Last playoff meeting: 1949 BAA Western Division Semifinals (Minneapolis won 2–0)

==Dispersal Draft==
Originally, the Stags were considered to be a part of the new, upcoming NBA season, to the point where they participated in the 1950 NBA draft (the first official NBA draft held by the National Basketball Association under that name) without much issue there. In the only draft the Stags did while in the NBA instead of the prior Basketball Association of America name, they would draft Larry Foust from La Salle College (now La Salle University), Wally Osterkorn from the University of Illinois, Lou Watson from Indiana University Bloomington, Ken Murray from St. Bonaventure's College (now St. Bonaventure University), Don Stroot from the University of Missouri, Stu Inman from San Jose State College (now San Jose State University), Milt Whitehead from the University of Nebraska, George King from Morris Harvey College (now the University of Charleston), John Brown from Georgetown University, and Bob Schaeffer from Wheaton College (Massachusetts) as their final selections ever made, with Bob Cousy from the College of the Holy Cross also being acquired from the Tri-Cities Blackhawks after they failed to meet his demands for him. During the offseason period, the Stags were supposed to be bought by Harlem Globetrotters owner Abe Saperstein, who by August had considered rebranding the Stags into the Chicago Bruins going forward. However, ownership/monetary issues ended up causing the official demise of the first ever Chicago franchise held by the NBA on September 25, 1950 (effectively ending themselves over a month before beginning the upcoming NBA season on October 31, 1950), which led to the NBA holding their second official dispersal draft of the 1950–51 NBA season on October 5, 1950. The rights to one of Chicago's players, Leo Barnhorst, was held in abeyance due to several teams wanting his services before he eventually was picked up by the Indianapolis Olympians fifteen days after the dispersal draft for Chicago's players initially concluded on October 20, 1950. As for everyone else that was on the Stags (who were considered to be the Bruins entering the upcoming season) at the time, the following teams acquired these players from Chicago during the dispersal draft period.

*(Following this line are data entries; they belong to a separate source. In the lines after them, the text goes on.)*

(* ===== verification/Background.v ===== *)
(** * Background tasks

    Models [internal/agent/background]: the tasks of a manager
    ([types.go]), their registration and their ends for commands
    ([manager.go]), in-process jobs ([managed_task.go]), subagents and batches
    of them ([spawn_task.go]) and videos ([video_task.go]), the wait for a
    task and the watchdog of stalled commands.

    Fields of a Go [Task] that are only set when it is created form
    [TaskInfo].  What happens under [task.mu] is one definition on [Task]; the
    operation of the manager looks the task up, applies it and emits the event.
    [changed] is the number of channels closed before the present one, so
    closing it is adding one.  [now] is the clock while the task is locked,
    [later] the clock when the event is emitted. *)

From S2P Require Import Prelude GoStr GoPath ToolPath ToolOutput.
#[local] Open Scope Z_scope.

(** ** Package [time] *)
Definition Millisecond : Z := 1000000.
Definition Second : Z := 1000 * Millisecond.
Definition lessThanHalf (x y : Z) : bool := x + x <? y.
(** [Duration.Round] *)
Definition Round (d m : Z) : Z :=
  if m <=? 0 then d
  else
    let r := Z.rem d m in
    if d <? 0 then
      let r := - r in
      if lessThanHalf r m then d + r else if d - m + r <? min_int64 then min_int64 else d - m + r
    else if lessThanHalf r m then d - r
    else if max_int64 <? d + m - r then max_int64 else d + m - r.
(** [fmtFrac]: the digits of [v] below the point, without trailing zeros. *)
Fixpoint fmtFrac (prec : nat) (v : Z) (print : bool) (acc : str) : str * Z :=
  match prec with
  | O => (if print then lit "." ++ acc else acc, v)
  | S prec =>
      let digit := v mod 10 in
      let print := print || negb (digit =? 0) in
      fmtFrac prec (v / 10) print (if print then itoa digit ++ acc else acc)
  end.
Definition with_unit (u : Z) (prec : nat) (unit : str) : str :=
  let '(frac, u) := fmtFrac prec u false [] in itoa u ++ frac ++ unit.
(** [Duration.String] *)
Definition Duration_String (d : Z) : str :=
  let u := Z.abs d in
  (if d <? 0 then lit "-" else []) ++
  (if u =? 0 then lit "0s"
   else if u <? 1000 then with_unit u 0 (lit "ns")
   else if u <? Millisecond then with_unit u 3 (["194"; "181"]%char ++ lit "s")
   else if u <? Second then with_unit u 6 (lit "ms")
   else
     let '(frac, u) := fmtFrac 9 u false [] in
     let seconds := itoa (u mod 60) ++ frac ++ lit "s" in
     let u := u / 60 in
     if u =? 0 then seconds
     else
       let minutes := itoa (u mod 60) ++ lit "m" in
       let u := u / 60 in
       if u =? 0 then minutes ++ seconds else itoa u ++ lit "h" ++ minutes ++ seconds).

(** ** Contexts: what the manager reads of one is its deadline and whether it
    is cancelled. *)
Record Ctx : Type := mkCtx { cxDeadline : option Z; cxCancelled : bool }.
Definition WithoutCancel (_ : Ctx) : Ctx := mkCtx None false.
Definition WithDeadline (ctx : Ctx) (deadline : Z) : Ctx :=
  mkCtx (Some (match cxDeadline ctx with Some d => Z.min d deadline | None => deadline end)) (cxCancelled ctx).
Definition cancelled (ctx : Ctx) : Ctx := mkCtx (cxDeadline ctx) true.
Definition detachedTaskContext (parent : Ctx) : Ctx :=
  match cxDeadline parent with Some deadline => WithDeadline (WithoutCancel parent) deadline | None => WithoutCancel parent end.
Definition detachedContextWithTimeout (parent : Ctx) (timeout now : Z) : Ctx :=
  let deadline := now + timeout in
  let deadline := match cxDeadline parent with Some d => if d <? deadline then d else deadline | None => deadline end in
  WithDeadline (WithoutCancel parent) deadline.
(** The context of [bound] while neither of its two has ended. *)
Definition bound (ctx budget : Ctx) : Ctx :=
  let ctx' := match cxDeadline budget with Some deadline => WithDeadline ctx deadline | None => ctx end in
  if cxCancelled budget then cancelled ctx' else ctx'.
(* ===== verification/BackgroundCorrect.v ===== *)
(** * What background tasks guarantee

    [op] lists the operations of a manager, [run_op] runs one, and [step] adds
    what the code that calls them keeps: an execution ends the task it was
    started for, a subagent's outcome is a final status, the clock is past 0.
    [change] is what an operation may do to a task; every step is shown to be
    one, and the theorems follow from it. *)

From S2P Require Import Prelude GoStr ToolOutput Background.
#[local] Open Scope Z_scope.

(** ** Operations and steps *)
Inductive op : Type :=
  | OSetEventFunc (registered : bool)
  | OSpawn (parentCtx : Ctx) (botID sessionID command workDir description : str) (draws : list str) (now later : Z)
  | OSpawnAdopt (parentCtx : Ctx) (botID sessionID command workDir description outputDir : str) (deadline : option Z) (draws : list str) (now later : Z)
  | ORecordOutput (taskID stream chunk : str) (now later : Z)
  | ORun (taskID : str) (executed : option ExecResult) (err : option str) (sentinel : option (option str)) (ctxEnded : bool) (now later : Z)
  | ORunAdopt (taskID : str) (o : adopted_outcome) (now later : Z)
  | OKill (taskID : str) (now later : Z)
  | OCleanup (maxAge now : Z)
  | ORecordLiveness (taskID : str) (at_ : Z)
  | OStall (taskID : str) (later : Z)
  | OSpawnManaged (parentCtx : Ctx) (botID sessionID description : str) (draws : list str) (now later : Z)
  | ORunManaged (taskID : str) (run : option RunEnd) (now later : Z)
  | OStartAgentTask (parentCtx : Ctx) (botID sessionID agentID agentSessionID message description : str) (queued : bool) (draws : list str) (now later : Z)
  | OMarkAgentTaskRunning (parentCtx : Ctx) (taskID : str) (later : Z)
  | OCompleteAgentTask (taskID : str) (r : AgentTaskResult) (now later : Z)
  | OStartSpawnTask (parentCtx : Ctx) (botID sessionID description : str) (draws : list str) (now later : Z)
  | OCompleteSpawnTask (taskID : str) (branches : list SpawnBranch) (now later : Z)
  | OStartVideoTask (parentCtx : Ctx) (botID sessionID description : str) (budget : option Z) (draws : list str) (now later : Z)
  | ORecordVideoTaskProgress (taskID : str) (result : gmap str value) (outputLine : str) (now later : Z)
  | OCompleteVideoTask (taskID : str) (status : option TaskStatus) (result : gmap str value) (errorMessage : str) (now later : Z).
(* ===== verification/Subagent.v ===== *)
(** * Managed subagents

    Models the part of [internal/agent/tool/subagent.go] and
    [subagent_admission.go] that decides: the identifiers of agents, the
    coordinator that gives every agent one run at a time and queues the rest,
    how a run's outcome is named, and the attempts within a run.  The background
    tasks it drives are those of [Background].

    The state of the provider is the coordinator, the manager of background
    tasks and the goroutines that serve agents ([activity]).  What happens under
    [coord.mu] is one step, and so is each call of the manager, so stops and
    cleanups may come between them. *)

From S2P Require Import Prelude GoStr ToolOutput Background BackgroundCorrect.
#[local] Open Scope Z_scope.

(** ** Identifiers *)
Section with_unicode.
Context {U : Unicode}.
Definition slug_start (c : ascii) : bool := in_range 97 122 (byte_val c).
Definition slug_byte (c : ascii) : bool := slug_start c || in_range 48 57 (byte_val c) || in_cutset (lit "_-") c.
(** [agentIDPattern] *)
Definition agentIDPattern (s : str) : bool :=
  match s with c :: r => slug_start c && forallb slug_byte r && (length r <=? 31)%nat | [] => false end.
Inductive IDError : Type := IDRequired | IDInvalid.
Definition normalizeAgentID (raw : str) : result IDError str :=
  let id := to_lower (trim_space raw) in
  if is_empty id then Err IDRequired else if agentIDPattern id then Ok id else Err IDInvalid.
Definition agent_n (i : Z) : str := lit "agent_" ++ itoa i.
(** The loop from [i]; [None] when it is still looking after [fuel] rounds. *)
Fixpoint freeAgentID (fuel : nat) (used : list str) (i : Z) : option str :=
  match fuel with
  | O => None
  | S fuel => if bool_decide (agent_n i ∈ used) then freeAgentID fuel used (i + 1) else Some (agent_n i)
  end.
(** [agents] are the identifiers of [listAgentRecords]. *)
Definition resolveNewAgentID (agents : list str) (raw : str) : option (result IDError str) :=
  if negb (blank raw) then Some (normalizeAgentID raw) else Ok <$> freeAgentID (S (length agents)) agents 1.
End with_unicode.
Inductive SessionError : Type := BotIDRequired | SessionIDRequired.
Definition validateParentSession (botID sessionID : str) : option SessionError :=
  if blank botID then Some BotIDRequired else if blank sessionID then Some SessionIDRequired else None.

(** ** Data *)
Record SubagentConfig : Type := mkSubConfig { scModelID : str; scProviderName : str; scForked : bool }.
Record agentRequest : Type := mkRequest {
  rqTaskID : str; rqAgentID : str; rqAgentSessionID : str; rqMessage : str; rqConfig : SubagentConfig }.
Inductive SpawnAttemptDisposition : Type := SpawnAttemptFailure | SpawnAttemptRetry | SpawnAttemptAbort | SpawnAttemptCompleted.
#[export] Instance Disposition_eq_dec : EqDecision SpawnAttemptDisposition. Proof. solve_decision. Defined.
(** [rrOutcome] is [None] while the attempt is not resolved; an empty status is
    [None] too. *)
Record agentRunResult : Type := mkRunResult {
  rrAgentID : str; rrSessionID : str; rrTaskID : str; rrModelID : str; rrProvider : str; rrFork : bool; rrStatus : option TaskStatus;
  rrMessage : str; rrText : str; rrCode : str; rrError : str; rrOutcome : option SpawnAttemptDisposition }.
Definition result_for (req : agentRequest) (status : option TaskStatus) : agentRunResult :=
  mkRunResult (rqAgentID req) (rqAgentSessionID req) (rqTaskID req) (scModelID (rqConfig req)) (scProviderName (rqConfig req))
    (scForked (rqConfig req)) status (rqMessage req) [] [] [] None.
Definition with_outcome (r : agentRunResult) (outcome : SpawnAttemptDisposition) : agentRunResult :=
  mkRunResult (rrAgentID r) (rrSessionID r) (rrTaskID r) (rrModelID r) (rrProvider r) (rrFork r) (rrStatus r) (rrMessage r) (rrText r) (rrCode r)
    (rrError r) (Some outcome).
Definition with_state (r : agentRunResult) (status : option TaskStatus) (error : str) : agentRunResult :=
  mkRunResult (rrAgentID r) (rrSessionID r) (rrTaskID r) (rrModelID r) (rrProvider r) (rrFork r) status (rrMessage r) (rrText r) (rrCode r)
    error (rrOutcome r).
Definition with_text (r : agentRunResult) (text : str) : agentRunResult :=
  mkRunResult (rrAgentID r) (rrSessionID r) (rrTaskID r) (rrModelID r) (rrProvider r) (rrFork r) (rrStatus r) (rrMessage r) text (rrCode r)
    (rrError r) (rrOutcome r).
(** An error as the provider reads it: the code and detail [fail] finds for it
    in the catalog, and what [errors.Is] says of it. *)
Record RunErr : Type := mkRunErr { erCode : str; erDetail : str; erWatchdog : bool; erBusy : bool; erDuplicate : bool }.
Definition fail (r : agentRunResult) (e : RunErr) : agentRunResult :=
  mkRunResult (rrAgentID r) (rrSessionID r) (rrTaskID r) (rrModelID r) (rrProvider r) (rrFork r) (rrStatus r) (rrMessage r) (rrText r)
    (erCode e) (erDetail e) (rrOutcome r).
Definition subagentAdmissionMessage (cause : RunErr) : option str :=
  if erBusy cause then Some (lit "agent is already running a turn; wait for it to report back, then send the message again")
  else if erDuplicate cause then Some (lit "this task was already started; use get_background_status(task_id) to read its result")
  else None.
Definition rejectedAgentRun (req : agentRequest) (cause : RunErr) : agentRunResult :=
  let res := result_for req None in
  match subagentAdmissionMessage cause with Some message => with_state res None message | None => fail res cause end.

- Boston Celtics: Bob Cousy (a key player for the franchise for years to come)
- Fort Wayne Pistons: Larry Foust
- New York Knicks: Max Zaslofsky
- Philadelphia Warriors: Andy Phillip
- Tri-Cities Blackhawks: Kleggie Hermsen
- Washington Capitols: Joe Bradley & Frank Kudelka

Following the Washington Capitols later folding operations and the New York Knicks threatening to leave the NBA themselves during the 1950–51 NBA season after witnessing what was seen as "disgraceful conduct" from their stateside rivals of the time in the Syracuse Nationals and player-coach Al Cervi (alongside rumors of the Tri-Cities Blackhawks being sold, relocated, or otherwise defecting to the recently created National Professional Basketball League themselves), the Chicago Stags / Bruins under Abe Saperstein's ownership attempted to file a lawsuit against the NBA to get their franchise reinstated back into the league properly, though Saperstein would ultimately fail to get the desired results that he would hope to get from that lawsuit in question.